Having recruited for Sales and Marketing professionals for the Technology space for more than 16 years – the recruiting industry never ceases to amaze me and I enjoy witnessing successful new trends and surprising twists in traditional hiring relationships.
We know that in both good economies and bad, employers reach out to their trusted recruiting partners to find experienced industry talent. But, what happens when the company proposes that perhaps hiring a recent graduate may be an effective answer to many of their talent challenges?
Why would a company pay a recruiter’s placement fee to find candidates that possess absolutely zero industry experience? And, why might a recent grad vs. someone with more experience be the smarter hire?
Both good questions. After all, we often think it must be pretty easy to find entry-level college graduates ready to enter the workforce. But it’s often not that simple.
Let me give you two examples of companies that saw the advantages of the “newbie hire” and achieved their desired results.
An international mobile marketing solutions company was looking to expand into the U.S. marketplace. They planned to hire one or two National Account Managers who would do the following two things simultaneously:
- Make calls into prospects (i.e. consumer/corporate brands and media agencies to communicate the value proposition of their service offerings.
- Work with these brands to provide a constant, local presence and increase relationships within the accounts.
The company described their need as bright, energetic candidates possessing NO FEAR, individuals who could only see upside potential for a new company looking to create an American presence.
Now this is where the decision to use a recruiter and paying a fee comes in.
My client, the Mobile Marketing company’s Managing Director was looking for the best and brightest and knew that I would never just refer “bodies” responding to a recruitment posting. There is a science to sourcing the right candidate. The due diligence of any search would be applied regardless of years of experience required.
We were able to actively screen out those candidates that we felt would not rise to the occasion. The selected candidate was a recent Mechanical Engineering grad from a top engineering school who immediately saw a career opportunity. She realized that although it had nothing to do with her degree or major – it offered uncapped potential and growth within an exciting and emerging industry. More importantly, she had that all-important NO FEAR trait essential to the hire and she fit their culture and hiring criteria. They are very satisfied with her hire and she has subsequently been tasked with identifying and onboarding more candidates like herself in a “Peer Hiring” program.
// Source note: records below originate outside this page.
Fixpoint break_at (p : list ascii -> bool) (ws : list (list ascii * list ascii))
    : list (list ascii * list ascii) * list (list ascii * list ascii) :=
  match ws with
  | [] => ([], [])
  | (w, a) :: r =>
      if p w then ([], ws)
      else let (x, y) := break_at p r in ((w, a) :: x, y)
  end.

(** The source text from [a] up to the first word of [next]. *)
Definition text_before (a : list ascii) (next : list (list ascii * list ascii)) :=
  match next with
  | [] => a
  | (w, a') :: _ => firstn (List.length a - (List.length w + List.length a')) a
  end.

Fixpoint split_on (sep : ascii) (s cur : list ascii) : list (list ascii) :=
  match s with
  | [] => [rev cur]
  | c :: r => if Ascii.eqb c sep then rev cur :: split_on sep r [] else split_on sep r (c :: cur)
  end.

Definition is_nil {A} (l : list A) : bool := match l with [] => true | _ => false end.

Definition parse_table (t : list ascii) : option table_ref :=
  match split_on "." t [] with
  | [n] => if is_nil n then None else Some (mkTable [] n)
  | [s; n] => if is_nil s || is_nil n then None else Some (mkTable s n)
  | _ => None
  end.

(** [WHERE <cond>] or nothing; the condition is the verbatim rest of the
    statement. *)
Definition filter_clause (rest : list (list ascii * list ascii)) : option (list ascii) :=
  match rest with
  | [] => Some []
  | (w, a) :: _ =>
      if kw "WHERE" w then
        match skip_ws a with [] => None | f => Some f end
      else None
  end.

(** [USING T2, T3 ... [WHERE <cond>]] or [FROM T2, T3 ... [WHERE <cond>]]. *)
Definition aux_and_filter (rest : list (list ascii * list ascii))
    : option (list (list ascii) * list ascii) :=
  match rest with
  | [] => None
  | (_, a) :: r =>
      let tl := snd (break_at (kw "WHERE") r) in
      let aux := map trim (split_on "," (text_before a tl) []) in
      if existsb is_nil aux then None
      else option_map (pair aux) (filter_clause tl)
  end.

Definition delete_tail (rest : list (list ascii * list ascii))
    : option (list (list ascii) * list ascii) :=
  match rest with
  | [] => Some ([], [])
  | (w, _) :: _ =>
      if kw "WHERE" w then option_map (pair []) (filter_clause rest)
      else if kw "USING" w then aux_and_filter rest
      else None
  end.

(** After [SET]: the assignments are skipped up to [FROM] or [WHERE]. *)
Definition update_tail (rest : list (list ascii * list ascii))
    : option (list (list ascii) * list ascii) :=
  let (assign, tl) := break_at (fun w => kw "FROM" w || kw "WHERE" w) rest in
  if is_nil assign then None
  else match tl with
       | [] => Some ([], [])
       | (w, _) :: _ =>
           if kw "FROM" w then aux_and_filter tl
           else option_map (pair []) (filter_clause tl)
       end.

Definition build (k : dml_kind) (t : list ascii)
    (o : option (list (list ascii) * list ascii)) : analysis :=
  match parse_table t, o with
  | Some tr, Some (aux, f) => Applicable (mkDesc k tr aux f)
  | _, _ => ParseFailure
  end.

Definition analyze (text : list ascii) : analysis :=
  match words text with
  | (w0, _) :: r =>
      if kw "DELETE" w0 then
        match r with
        | (w1, _) :: (t, _) :: rest =>
            if kw "FROM" w1 then build Delete t (delete_tail rest) else ParseFailure
        | _ => ParseFailure
        end
      else if kw "UPDATE" w0 then
        match r with
        | (t, _) :: (w2, _) :: rest =>
            if kw "SET" w2 then build Update t (update_tail rest) else ParseFailure
        | _ => ParseFailure
        end
      else NotApplicable
  | [] => NotApplicable
  end.

(** ** Naming and quoting context (spec 4.3) *)

Inductive dialect := Postgres | Oracle | MySQL | TiDB | MSSQL.

Definition quote (d : dialect) (name : list ascii) : list ascii :=
  match d with
  | Postgres | Oracle => "034"%char :: name ++ ["034"%char]
  | MySQL | TiDB => "`"%char :: name ++ ["`"%char]
  | MSSQL => "["%char :: name ++ ["]"%char]
  end.

Fixpoint uint_chars (u : Decimal.uint) : list ascii :=
  match u with
  | Decimal.Nil => []
  | Decimal.D0 u => "0"%char :: uint_chars u
  | Decimal.D1 u => "1"%char :: uint_chars u
  | Decimal.D2 u => "2"%char :: uint_chars u
  | Decimal.D3 u => "3"%char :: uint_chars u
  | Decimal.D4 u => "4"%char :: uint_chars u
  | Decimal.D5 u => "5"%char :: uint_chars u
  | Decimal.D6 u => "6"%char :: uint_chars u
  | Decimal.D7 u => "7"%char :: uint_chars u
  | Decimal.D8 u => "8"%char :: uint_chars u
  | Decimal.D9 u => "9"%char :: uint_chars u
  end.

Definition nat_chars (n : nat) : list ascii := uint_chars (Nat.to_uint n).

(** [rollback_<index>_<sourceTable>] *)
Definition target_table_name (idx : nat) (source : list ascii) : list ascii :=
  chars "rollback_" ++ nat_chars idx ++ "_"%char :: source.

(** ** Statement synthesizer (spec 4.4) *)

Definition from_list (d : dml_descriptor) : list ascii :=
  tbl_name (d_primary d) ++ List.concat (map (fun x => chars ", " ++ x) (d_aux d)).

Definition where_clause (f : list ascii) : list ascii :=
  match f with [] => [] | _ => chars " WHERE " ++ f end.

Definition synthesize (dl : dialect) (backup_schema : list ascii) (idx : nat)
    (st : statement) (d : dml_descriptor) : transform_result :=
  let name := tbl_name (d_primary d) in
  let target := target_table_name idx name in
  mkResult
    (chars "CREATE TABLE " ++ quote dl backup_schema ++ "."%char :: quote dl target
       ++ chars " AS SELECT " ++ quote dl name ++ chars ".* FROM " ++ from_list d
       ++ where_clause (d_filter d) ++ [";"%char])
    (tbl_schema (d_primary d)) name target (st_start st) (st_end st).

(** The statements in script order; [idx] is the naming context's next
    index, [ord] the 1-based ordinal of the statement. *)
Fixpoint transform_stmts (dl : dialect) (schema : list ascii) (idx ord : nat)
    (sts : list statement) : list transform_result * list parse_failure :=
  match sts with
  | [] => ([], [])
  | st :: r =>
      match analyze (st_text st) with
      | Applicable d =>
          let (rs, fs) := transform_stmts dl schema (S idx) (S ord) r in
          (synthesize dl schema idx st d :: rs, fs)
      | NotApplicable => transform_stmts dl schema idx (S ord) r
      | ParseFailure =>
          let (rs, fs) := transform_stmts dl schema idx (S ord) r in
          (rs, mkFailure ord (st_start st) (st_end st) :: fs)
      end
  end.

(** Modelled from the spec: [base.TransformDMLToSelect], whose source is not
    in this snapshot.  Split the script, analyse every statement, and
    synthesize the backup statements with a naming index starting at 0. *)
Definition transform (dl : dialect) (schema : list ascii) (script : string)
    : malformed_script + (list transform_result * list parse_failure) :=
  match split script with
  | None => inl MalformedScript
  | Some sts => inr (transform_stmts dl schema 0 1 sts)
  end.

Definition backup_schema := chars "backupSchema".

(** Successive, independent invocations of the transformation. *)
Definition invocations (dl : dialect) (schema : list ascii) (scripts : list string)
    : list (malformed_script + (list transform_result * list parse_failure)) :=
  map (transform dl schema) scripts.

End Transform.

Module Executor.

Local Open Scope string_scope.

(** ** Data model of data_update_executor.go *)

Inductive engine :=
| Engine_MYSQL | Engine_TIDB | Engine_MSSQL | Engine_POSTGRES | Engine_ORACLE
| Engine_OTHER.

Definition engine_eqb (a b : engine) : bool :=
  match a, b with
  | Engine_MYSQL, Engine_MYSQL | Engine_TIDB, Engine_TIDB
  | Engine_MSSQL, Engine_MSSQL | Engine_POSTGRES, Engine_POSTGRES
  | Engine_ORACLE, Engine_ORACLE | Engine_OTHER, Engine_OTHER => true
  | _, _ => false
  end.

Definition error := string.

(** Go's [errors.Wrap(err, msg)]. *)
Definition wrap (msg : string) (e : error) : error := msg ++ ": " ++ e.

Record instance := mkInstance {
  inst_engine : engine;
  inst_resource_id : string
}.

Record database := mkDatabase {
  db_uid : nat;
  db_instance_id : string;
  db_name : string
}.

Record issue := mkIssue { issue_uid : nat; issue_project : string }.

Record task := mkTask {
  task_id : nat;
  task_instance_id : nat;
  task_database_id : nat;
  task_pipeline_id : nat;
  task_stage_id : nat;
  task_payload : string
}.

Record pre_update_backup_detail := mkPreUpdate { pubd_database : string }.

Record payload := mkPayload {
  pl_sheet_id : nat;
  pl_schema_version : string;
  pl_pre_update_backup_detail : option pre_update_backup_detail
}.

(** [base.BackupStatement], the element type returned by
    [base.TransformDMLToSelect]. *)
Record backup_statement := mkBackupStatement {
  bs_statement : string;
  bs_source_schema : string;
  bs_source_table : string;
  bs_target_table : string;
  bs_start : Transform.position;
  bs_end : Transform.position
}.

Record transform_context := mkTransformContext {
  tc_instance_id : string;
  tc_version : string
}.

Record item_table := mkItemTable {
  it_database : string;
  it_schema : string;
  it_table : string
}.

(** [storepb.PriorBackupDetail_Item] and [storepb.PriorBackupDetail]. *)
Record backup_item := mkItem {
  item_source : item_table;
  item_target : item_table;
  item_start : Transform.position;
  item_end : Transform.position
}.

Record prior_backup_detail := mkDetail { items : list backup_item }.

Record task_run_result := mkTaskRunResult {
  trr_detail : string;
  trr_prior_backup_detail : option prior_backup_detail
}.

(** The [TaskPriorBackup] issue comment payload. *)
Record issue_comment := mkComment {
  ic_issue_uid : nat;
  ic_task : string;
  ic_database : string;
  ic_schema : string;
  ic_table : string
}.

(** A database driver handle. *)
Definition driver := nat.

(** ** Effects: the calls made to collaborators, in order *)

Inductive event :=
| EvGetInstance (uid : nat)
| EvGetDatabase (uid : nat)
| EvGetIssue (pipeline : nat)
| EvGetBackupDatabase (instance_id name : string)
| EvGetDriver (db : database)
| EvOracleVersion (d : driver)
| EvTransform (statement : string)
| EvExecute (d : driver) (statement : string)
| EvCreateIssueComment (c : issue_comment)
| EvWarn (msg : string)
| EvSyncSchema (db : option database)
| EvLogError (msg : string)
| EvGetSheet (sheet : nat)
| EvRunMigration (statement : string).

(** A Go function either returns (with [err == nil]), returns an error, or
    panics on a nil dereference. *)
Inductive outcome (A : Type) :=
| Ok (a : A)
| Err (e : error)
| Panic.
Arguments Ok {A} a.
Arguments Err {A} e.
Arguments Panic {A}.

Definition M (A : Type) := list event -> outcome A * list event.

Definition ret {A} (a : A) : M A := fun tr => (Ok a, tr).
Definition fail {A} (e : error) : M A := fun tr => (Err e, tr).
Definition panic {A} : M A := fun tr => (Panic, tr).
Definition emit (e : event) : M unit := fun tr => (Ok tt, List.app tr [e]).

Definition bind {A B} (m : M A) (f : A -> M B) : M B :=
  fun tr =>
    match m tr with
    | (Ok a, tr') => f a tr'
    | (Err e, tr') => (Err e, tr')
    | (Panic, tr') => (Panic, tr')
    end.

Notation "x <- m ;; k" := (bind m (fun x => k))
  (at level 61, m at next level, right associativity).
Notation "m ;;; k" := (bind m (fun _ => k))
  (at level 61, right associativity).

(** Go's [if err != nil { return nil, errors.Wrap(err, msg) }]. *)
Definition check {A} (msg : string) (r : A + error) : M A :=
  match r with
  | inl a => ret a
  | inr e => fail (wrap msg e)
  end.

(** Dereferencing a possibly nil pointer. *)
Definition deref {A} (o : option A) : M A :=
  match o with
  | Some a => ret a
  | None => panic
  end.

(** Catch the error of a call, for a caller that handles it as a value. *)
Definition try {A} (m : M A) : M (A + error) :=
  fun tr =>
    match m tr with
    | (Ok a, tr') => (Ok (inl a), tr')
    | (Err e, tr') => (Ok (inr e), tr')
    | (Panic, tr') => (Panic, tr')
    end.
A ten-year old Technology Value Added Reseller was looking to expand their NY Sales Team.
They realized that hiring more experienced and expensive candidates out of their competitors was simply not giving them the increased revenue they expected.
The decision was made to go after recent graduates and then train them in both the technology and sales process.
My firm was able to place two candidates that were able to get Sales Certified within the first 45 days of employment and are now well on there way to careers as technology sales professionals.
Hiring new grads is not a new concept, but involving your recruitment partner in the process is a little outside the box for companies who have been traditionally unwilling to let go of that component for building their workforce.
I can share that there are plenty of advantages for hiring someone fresh out of a 4-year college or university. After all, Jimmy or Sally (and/or their parents) embarked on an investment to the tune of let’s say $80,000 (public school) – $250,000 for a private university to get a degree. That’s a solid investment that must generate a profitable return.
The reason that colleges and universities continue to be busting with more applications than spots available, despite the exorbitant costs, is that they continue to offer the opportunity to teach young adults the latest technologies and curriculums of their respective degrees. This creates very sharp minds, able to absorb all the knowledge that a new career requires and corporations big and small are rewarded – if they can hire the best and brightest. It’s why internship programs have become so competitive.
These candidates bring energy and enthusiasm, and are open to new ideas; they carry no baggage from negative experiences and are eager to learn about a fresh new industries. They can provide valuable input both internally and externally with new and potential clients and identifying them as prospective hires is something I suspect recruiters like myself, will be taking on more and more in 2016.